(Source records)
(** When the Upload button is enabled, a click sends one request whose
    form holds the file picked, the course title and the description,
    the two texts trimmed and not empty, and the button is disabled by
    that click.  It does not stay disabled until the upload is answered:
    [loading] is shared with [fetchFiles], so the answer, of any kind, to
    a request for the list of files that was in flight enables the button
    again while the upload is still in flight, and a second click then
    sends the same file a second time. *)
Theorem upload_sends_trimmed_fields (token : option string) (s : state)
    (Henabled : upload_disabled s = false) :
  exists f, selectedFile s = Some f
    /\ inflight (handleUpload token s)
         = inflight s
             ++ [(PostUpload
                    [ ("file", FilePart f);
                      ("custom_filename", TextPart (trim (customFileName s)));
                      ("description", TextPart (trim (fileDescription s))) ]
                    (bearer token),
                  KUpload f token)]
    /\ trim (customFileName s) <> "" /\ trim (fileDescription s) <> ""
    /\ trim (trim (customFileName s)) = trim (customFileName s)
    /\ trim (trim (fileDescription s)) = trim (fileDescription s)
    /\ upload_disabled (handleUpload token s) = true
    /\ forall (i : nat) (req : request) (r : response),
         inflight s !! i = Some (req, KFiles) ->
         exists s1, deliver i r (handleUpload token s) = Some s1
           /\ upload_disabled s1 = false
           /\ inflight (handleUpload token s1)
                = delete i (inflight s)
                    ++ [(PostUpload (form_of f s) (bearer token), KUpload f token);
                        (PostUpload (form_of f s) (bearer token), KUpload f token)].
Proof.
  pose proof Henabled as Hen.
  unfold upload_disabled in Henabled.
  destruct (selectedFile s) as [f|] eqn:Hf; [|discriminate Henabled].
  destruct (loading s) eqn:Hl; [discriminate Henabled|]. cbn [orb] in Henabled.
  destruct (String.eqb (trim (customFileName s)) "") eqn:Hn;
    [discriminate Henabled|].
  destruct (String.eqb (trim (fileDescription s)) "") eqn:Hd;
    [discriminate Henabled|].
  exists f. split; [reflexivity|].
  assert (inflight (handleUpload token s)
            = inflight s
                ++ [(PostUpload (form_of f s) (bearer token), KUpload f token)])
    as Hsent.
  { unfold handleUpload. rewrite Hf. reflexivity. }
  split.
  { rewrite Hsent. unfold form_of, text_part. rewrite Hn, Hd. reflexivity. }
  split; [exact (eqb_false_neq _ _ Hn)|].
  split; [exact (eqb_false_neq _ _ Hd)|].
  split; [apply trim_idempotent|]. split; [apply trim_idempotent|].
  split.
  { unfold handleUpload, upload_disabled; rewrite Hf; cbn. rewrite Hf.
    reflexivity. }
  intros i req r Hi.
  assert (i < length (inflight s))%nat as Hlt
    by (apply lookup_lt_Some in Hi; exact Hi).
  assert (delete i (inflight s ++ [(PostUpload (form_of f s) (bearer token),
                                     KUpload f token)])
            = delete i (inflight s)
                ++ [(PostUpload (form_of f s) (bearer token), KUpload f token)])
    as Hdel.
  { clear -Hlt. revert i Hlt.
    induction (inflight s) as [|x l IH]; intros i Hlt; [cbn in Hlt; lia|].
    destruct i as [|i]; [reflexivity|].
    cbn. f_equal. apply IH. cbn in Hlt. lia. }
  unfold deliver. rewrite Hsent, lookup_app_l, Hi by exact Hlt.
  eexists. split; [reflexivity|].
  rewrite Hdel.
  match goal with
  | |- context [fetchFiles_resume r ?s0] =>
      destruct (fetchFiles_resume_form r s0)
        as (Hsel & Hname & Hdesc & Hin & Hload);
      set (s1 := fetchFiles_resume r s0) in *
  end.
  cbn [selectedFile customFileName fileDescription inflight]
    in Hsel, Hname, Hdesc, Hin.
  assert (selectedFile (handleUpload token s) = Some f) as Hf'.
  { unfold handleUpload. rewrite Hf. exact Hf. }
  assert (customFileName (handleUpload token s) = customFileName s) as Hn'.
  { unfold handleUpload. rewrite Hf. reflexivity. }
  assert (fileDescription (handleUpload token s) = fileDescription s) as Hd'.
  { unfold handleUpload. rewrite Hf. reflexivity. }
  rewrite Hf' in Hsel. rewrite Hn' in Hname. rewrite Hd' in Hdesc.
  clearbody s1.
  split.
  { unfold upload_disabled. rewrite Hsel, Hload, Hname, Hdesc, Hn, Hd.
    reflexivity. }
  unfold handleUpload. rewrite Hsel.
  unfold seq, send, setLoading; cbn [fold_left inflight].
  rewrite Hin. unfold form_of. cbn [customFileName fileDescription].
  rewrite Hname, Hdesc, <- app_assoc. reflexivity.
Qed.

To do
Would you output, from the records above, exactly the run of lines that starts at the line containing "destruct i as [|i]; [reflexivity|]." and ends at the line containing "assert (customFileName (handleUpload", and only that run?

Expected answer
    destruct i as [|i]; [reflexivity|].
    cbn. f_equal. apply IH. cbn in Hlt. lia. }
  unfold deliver. rewrite Hsent, lookup_app_l, Hi by exact Hlt.
  eexists. split; [reflexivity|].
  rewrite Hdel.
  match goal with
  | |- context [fetchFiles_resume r ?s0] =>
      destruct (fetchFiles_resume_form r s0)
        as (Hsel & Hname & Hdesc & Hin & Hload);
      set (s1 := fetchFiles_resume r s0) in *
  end.
  cbn [selectedFile customFileName fileDescription inflight]
    in Hsel, Hname, Hdesc, Hin.
  assert (selectedFile (handleUpload token s) = Some f) as Hf'.
  { unfold handleUpload. rewrite Hf. exact Hf. }
  assert (customFileName (handleUpload token s) = customFileName s) as Hn'.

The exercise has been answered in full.